A closer look at how large language models ‘trust' humans: patterns and biases
Valeria Lerman, Yaniv Dover
Proceedings of the Royal Society A Mathematical Physical and Engineering Science·2026
Abstract
As large language models (LLMs) and LLM-based agents increasingly interact with humans in decision-making contexts, understanding trust dynamics between humans and AI agents becomes crucial. While human trust in AI is well-studied, how LLMs develop emulated trust in humans remains far less understood. We compare five LLMs with human participants across five scenarios and 43 200 simulations where subjects vary in competence, benevolence, integrity, and demographics. LLMs and humans show partial convergence: both reliably distinguish high- from low-trait levels, and higher competence and integrity yield favourable decisions, suggesting a shared basic structure of trust.
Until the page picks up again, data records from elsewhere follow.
(** A transaction changes the tables only by committing. *)
Lemma wp_in_transaction {A} sid owned (m : M Db A) Q E s :
  (lock_permits sid owned s = false -> E conflict s) ->
  (lock_permits sid owned s = true ->
   wp m (fun a d' => Q a (with_db d' s)) (fun e _ => E e s) (db s)) ->
  wp (in_transaction sid owned m) Q E s.
Proof.
  intros Hno Hyes.
  assert (Hbegin : lock_permits sid owned s = true -> wp (begin m) Q E s).
  { intros Hp. specialize (Hyes Hp). unfold begin, wp, transaction in *.
    destruct (m (db s)) as [[a|e] d']; simpl in *; [done|]. by rewrite with_db_same. }
  clear Hyes. unfold in_transaction, lock_permits in *. do 2 wp_step.
  destruct (current_ingestion_lock s) as [r|] eqn:Hl; simpl.
  - rewrite andb_false_r.
    do 2 wp_step; [done|]. wp_step. destruct sid as [i|]; wp_step; reflect_bools; auto.
    + apply Hno. by apply bool_decide_eq_false_2.
    + apply Hbegin. by apply bool_decide_eq_true_2.
  - rewrite andb_true_r. do 2 wp_step; [apply Hno; by subst|].
    do 2 wp_step. apply Hbegin. by subst.
Qed.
However, LLMs are significantly more extreme and internally consistent, and the basic trust model explains much more variance in their decisions than in humans'. LLMs also treat the three dimensions as more independent, whereas humans collapse them into a global ‘good person' impression. Within the models themselves, we observe substantial heterogeneity in how trust is emulated. LLMs also exhibit stronger, more systematic demographic biases than humans. Overall, LLMs seem to implement a coherent but rigid and sometimes biased model of interpersonal trust that only partially aligns with human judgment, highlighting both their potential and their limitations as decision-support tools and as models of human social cognition.